Patients who underwent Trabectome surgery at our center typically had open-angle glaucoma that was refractory to medical treatment. Some patients underwent Trabectome surgery in combination with cataract extraction and intraocular lens placement. Patients who had undergone other treatments for open-angle glaucoma before Trabectome surgery, such as trabeculectomy or laser trabeculoplasty, also were included.
The surgical procedure has been described elsewhere. In brief, the surgery was performed through a temporal clear corneal incision, and the nasal trabecular meshwork was visualized with a Swan-Jacob lens. The anterior chamber was filled with viscoelastic to facilitate insertion of the Trabectome handpiece. The Trabectome handpiece was used to ablate the trabecular meshwork and inner wall of the Schlemm canal over a 120-degree arc. For Trabectome only cases, viscoelastic then was removed using irrigation and aspiration, and carbachol was injected into the anterior chamber to constrict the pupil. The wound was closed using a single 10-0 nylon suture. For combination cases, cataract extraction and intraocular lens implantation were performed after the Trabectome surgery.

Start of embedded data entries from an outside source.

(** * Oclgrind race detector: shallow embedding of [src/plugins/RaceDetector.cpp]

    The plugin keeps one shadow [State] per byte of every non-private
    allocation and is driven by the interpreter through memory and
    synchronisation callbacks.  Each callback is embedded as a function on an
    explicit detector value; diagnostics sent to the context are returned as a
    list of structured messages.  Callbacks that dereference shadow cells
    return [option]: [None] stands for undefined behaviour of the C++ code
    (a cell outside the shadow array, a read past the store buffer, a null
    kernel invocation, a division by zero). *)

From stdpp Require Import base option list gmap fin_maps.
From Stdlib Require Import NArith Lia.

Local Open Scope N_scope.

(** ** Machine integers and addresses *)

(** [size_t] is a 64-bit unsigned integer, kept as an [N] below [2^64]. *)
Definition SIZE_BITS : N := 64.
Definition size_t_wrap (n : N) : N := n mod 2 ^ SIZE_BITS.
Definition size_t_add (a b : N) : N := size_t_wrap (a + b).

(** The sentinel written [-1] in the source, converted to [size_t]. *)
Definition MINUS_ONE : N := 2 ^ SIZE_BITS - 1.

(** Modelled from the spec: the macros [EXTRACT_BUFFER] and [EXTRACT_OFFSET]
    live in core/common.h, which is not part of the sources at hand.  The spec
    describes a fixed bit split of the 64-bit address, the top 16 bits being
    the buffer id and the bottom 48 bits the byte offset. *)
Definition NUM_BUFFER_BITS : N := 16.
Definition NUM_ADDRESS_BITS : N := SIZE_BITS - NUM_BUFFER_BITS.
Definition EXTRACT_BUFFER (address : N) : N := N.shiftr address NUM_ADDRESS_BITS.
Definition EXTRACT_OFFSET (address : N) : N := N.land address (N.ones NUM_ADDRESS_BITS).

(** The barrier flags of the OpenCL C headers (cl.h is not part of the
    sources at hand): two distinct bits. *)
Definition CLK_LOCAL_MEM_FENCE : N := 1.
Definition CLK_GLOBAL_MEM_FENCE : N := 2.

(** ** The interpreter's objects, as far as the detector looks at them *)

Inductive AddressSpace : Set :=
  | AddrSpacePrivate
  | AddrSpaceGlobal
  | AddrSpaceConstant
  | AddrSpaceLocal.

Global Instance AddressSpace_eq_dec : EqDecision AddressSpace.
Proof. solve_decision. Defined.

Module Size3.
Record t : Set := mk { x : N; y : N; z : N }.

(** Modelled from the spec: the constructor [Size3(linear, dimensions)] is
    declared in core/common.h, which is not part of the sources at hand.
    The spec calls it the standard row-major decomposition of a linear
    index over the given dimensions. *)
Definition of_linear (linear : N) (dimensions : t) : t :=
  {| x := linear mod x dimensions;
     y := (linear / x dimensions) mod y dimensions;
     z := linear / (x dimensions * y dimensions) |}.
End Size3.

(** [const llvm::Instruction*]: an opaque handle, [None] for the null pointer. *)
Definition Instruction : Set := option N.

(** [Memory]: the object identity (the detector keys its map on the pointer),
    the address space, and [getPointer], which gives for an address the host
    bytes found from there on. *)
Record Memory : Type := {
  mem_id : N;
  getAddressSpace : AddressSpace;
  getPointer : N → N → N
}.

Record WorkGroup : Type := {
  getGroupIndex : N;
  getLocalMemory : Memory
}.

Record WorkItem : Type := {
  getGlobalIndex : N;
  getWorkGroup : WorkGroup;
  getCurrentInstruction : Instruction
}.

Record KernelInvocation : Set := {
  getGlobalSize : Size3.t;
  getLocalSize : Size3.t;
  getNumGroups : Size3.t
}.

Record Context : Type := {
  getGlobalMemory : Memory
}.

(** The atomic operation is handed to [memoryAtomic] but never looked at. *)
Inductive AtomicOp : Set :=
  | AtomicAdd | AtomicAnd | AtomicCmpXchg | AtomicDec | AtomicInc | AtomicMax
  | AtomicMin | AtomicOr | AtomicSub | AtomicXchg | AtomicXor.

(** ** Shadow state *)

Record State : Set := {
  instruction : Instruction;
  workItem : N;
  workGroup : N;
  canAtomic : bool;
  canRead : bool;
  canWrite : bool;
  wasWorkItem : bool
}.

(** [RaceDetector::State::State()] *)
Definition State_ctor : State :=
  {| instruction := None;
     workItem := MINUS_ONE;
     workGroup := MINUS_ONE;
     canAtomic := true;
     canRead := true;
     canWrite := true;
     wasWorkItem := false |}.

Global Instance State_eq_dec : EqDecision State.
Proof. solve_decision. Defined.

(** A value [pair<State*, size_t>] of the state map is the array of its
    [size] cells.  The pair [(NULL, 0)] that [operator[]] creates for a key
    that is not there has no cell at all and is the empty list. *)
Abbreviation StateMap := (gmap (N * N) (list State)).

Definition KEY (memory : Memory) (address : N) : N * N :=
  (mem_id memory, EXTRACT_BUFFER address).

(** [m_state[key]]: a key that is absent is inserted with the default value. *)
Definition StateMap_index (m : StateMap) (key : N * N) : list State * StateMap :=
  match m !! key with
  | Some cells => (cells, m)
  | None => ([], <[key := []]> m)
  end.

Record RaceDetector : Type := {
  m_context : Context;
  m_kernelInvocation : option KernelInvocation;
  m_allowUniformWrites : bool;
  m_state : StateMap
}.

Definition with_state (d : RaceDetector) (m : StateMap) : RaceDetector :=
  {| m_context := m_context d;
     m_kernelInvocation := m_kernelInvocation d;
     m_allowUniformWrites := m_allowUniformWrites d;
     m_state := m |}.

Definition with_kernelInvocation (d : RaceDetector) (k : option KernelInvocation)
  : RaceDetector :=
  {| m_context := m_context d;
     m_kernelInvocation := k;
     m_allowUniformWrites := m_allowUniformWrites d;
     m_state := m_state d |}.

(** ** Diagnostics *)

Inductive DataRaceType : Set := ReadWriteRace | WriteWriteRace.

Global Instance DataRaceType_eq_dec : EqDecision DataRaceType.
Proof. solve_decision. Defined.

(** What follows "Second entity: " in the message. *)
Inductive Entity : Set :=
  | EntityWorkItem (global local group : Size3.t)
  | EntityGroup (group : Size3.t)
  | EntityUnknown.

(** The message handed to the context: the fields [logRace] gets from its
    caller.  Kernel, first entity and location are filled in by the message
    class from the ambient context. *)
Record Message : Set := {
  msg_type : DataRaceType;
  msg_addrSpace : AddressSpace;
  msg_address : N;
  msg_second : Entity;
  msg_lastInstruction : Instruction
}.

Definition nonzero3 (s : Size3.t) : bool :=
  negb (Size3.x s =? 0) && negb (Size3.y s =? 0) && negb (Size3.z s =? 0).

(** [RaceDetector::logRace].  The parameters come in the order of the source:
    [lastWorkGroup] before [lastWorkItem]. *)
Definition logRace (d : RaceDetector) (type : DataRaceType) (addrSpace : AddressSpace)
    (address lastWorkGroup lastWorkItem : N) (lastInstruction : Instruction)
  : option Message :=
  second ←
    (if negb (lastWorkItem =? MINUS_ONE) then
       k ← m_kernelInvocation d;
       if nonzero3 (getLocalSize k) then
         let global := Size3.of_linear lastWorkItem (getGlobalSize k) in
         let local :=
           Size3.mk (Size3.x global mod Size3.x (getLocalSize k))
                    (Size3.y global mod Size3.y (getLocalSize k))
                    (Size3.z global mod Size3.z (getLocalSize k)) in
         let group :=
           Size3.mk (Size3.x global / Size3.x (getLocalSize k))
                    (Size3.y global / Size3.y (getLocalSize k))
                    (Size3.z global / Size3.z (getLocalSize k)) in
         Some (EntityWorkItem global local group)
       else None
     else if negb (lastWorkGroup =? MINUS_ONE) then
       k ← m_kernelInvocation d;
       Some (EntityGroup (Size3.of_linear lastWorkGroup (getNumGroups k)))
     else Some EntityUnknown);
  Some {| msg_type := type;
          msg_addrSpace := addrSpace;
          msg_address := address;
          msg_second := second;
          msg_lastInstruction := lastInstruction |}.

(** ** The callbacks *)

(** [RaceDetector::RaceDetector].  [checkEnv] is not part of the sources at
    hand; its answer for OCLGRIND_UNIFORM_WRITES is the second argument. *)
Definition RaceDetector_ctor (context : Context) (checkEnv_UNIFORM_WRITES : bool)
  : RaceDetector :=
  {| m_context := context;
     m_kernelInvocation := None;
     m_allowUniformWrites := negb checkEnv_UNIFORM_WRITES;
     m_state := ∅ |}.

Definition kernelBegin (d : RaceDetector) (kernelInvocation : option KernelInvocation)
  : RaceDetector :=
  with_kernelInvocation d kernelInvocation.

(** The body of the inner loop of [synchronize], for one cell. *)
Definition synchronizeState (workGroupOnly : bool) (state : State) : State :=
  {| instruction := instruction state;
     workItem := MINUS_ONE;
     workGroup := if workGroupOnly then workGroup state else MINUS_ONE;
     canAtomic := true;
     canRead := if workGroupOnly then canRead state else true;
     canWrite := if workGroupOnly then canWrite state else true;
     wasWorkItem := false |}.

(** One turn of the outer loop of [synchronize]: an entry whose key names
    another memory is skipped, the others have all their cells swept. *)
Definition synchronizeEntry (memory : Memory) (workGroupOnly : bool)
    (key : N * N) (cells : list State) : list State :=
  if decide (key.1 = mem_id memory)
  then synchronizeState workGroupOnly <$> cells
  else cells.

(** [RaceDetector::synchronize] *)
Definition synchronize (d : RaceDetector) (memory : Memory) (workGroupOnly : bool)
  : RaceDetector :=
  with_state d
    (map_imap (λ key cells, Some (synchronizeEntry memory workGroupOnly key cells))
       (m_state d)).

Definition kernelEnd (d : RaceDetector) (kernelInvocation : option KernelInvocation)
  : RaceDetector :=
  with_kernelInvocation
    (synchronize d (getGlobalMemory (m_context d)) false) None.

Definition workGroupBarrier (d : RaceDetector) (wGroup : WorkGroup) (flags : N)
  : RaceDetector :=
  let d1 :=
    if negb (N.land flags CLK_LOCAL_MEM_FENCE =? 0)
    then synchronize d (getLocalMemory wGroup) false else d in
  if negb (N.land flags CLK_GLOBAL_MEM_FENCE =? 0)
  then synchronize d1 (getGlobalMemory (m_context d1)) true else d1.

Twelve cases of delayed-onset hyphema after Trabectome surgery were identified from among 262 Trabectome cases at our center. Patient and surgical characteristics of these patients are summarized in Tables 1 and 2 . The 12 subjects comprised 1 man and 11 women. The average age of these patients at the time of Trabectome surgery was 74.8 years (range, 66 to 82 years). Most patients had primary open-angle glaucoma (5 of 12 cases, 42%) or pseudoexfoliative glaucoma (4 of 12 cases, 33%). Other diagnoses included pigment dispersion (1 case), mixed mechanism (1 case), and normal tension (1 case) glaucoma. Most patients (11 of 12 cases, 92%) underwent cataract extraction in combination with Trabectome surgery.
|Case No.||Age (y)||Sex||Glaucoma Type||Operated Eye||Prior Surgery||Combination Surgery|
|2||77||F||PEX||Right||—||Phaco, pcIOL, pupilloplasty|
|3||82||F||PEX||Left||Laser PI||Phaco, pcIOL|
|4||79||F||PEX||Left||Laser PI||Phaco, pcIOL|
|6||74||F||Mixed||Left||Laser PI||Phaco, pcIOL|
|8||77||F||Low tension||Right||ALT||Phaco, pcIOL|
|12||66||M||PD||Left||Trab, tube||Phaco, pcIOL, pupilloplasty|
|Patient Characteristics||No. (Unless Otherwise Indicated)|
|Age (at time of surgery), y|
|Range||66 to 82|
|Trabectome with cataract extraction||11|
|None (Trabectome only)||1|
The time between Trabectome surgery and onset of symptoms related to hyphema ranged between 2 and 31 months, with a median of 5 months. Eight (66%) of the 12 cases involved the right eye. The symptom at presentation in all patients was a transient decrease in vision. When questioned about the recurrence of symptoms, 6 (50%) of the 12 patients reported having 4 or more episodes; most of these patients returned to clinic with a clinically documented repeat episode. Ten patients woke up in the morning or overnight with their symptoms; most of these patients maintained a sleep position that was either on the surgical side or else face down. On examination, 2 patients had blood in the temporal angle, and 7 patients had blood in the nasal angle with a microhyphema of 3 to 4+ red blood cells (30 to 40 cells per 1 × 1-mm field) in the anterior chamber ( Figure 1 ). Three patients were found to have a layered hyphema of less than 1 mm of heme settled inferiorly without blood in the angle. Patients were initiated on prednisolone acetate 1% drops 4 times daily, and each case of hyphema resolved within 1 to 2 weeks.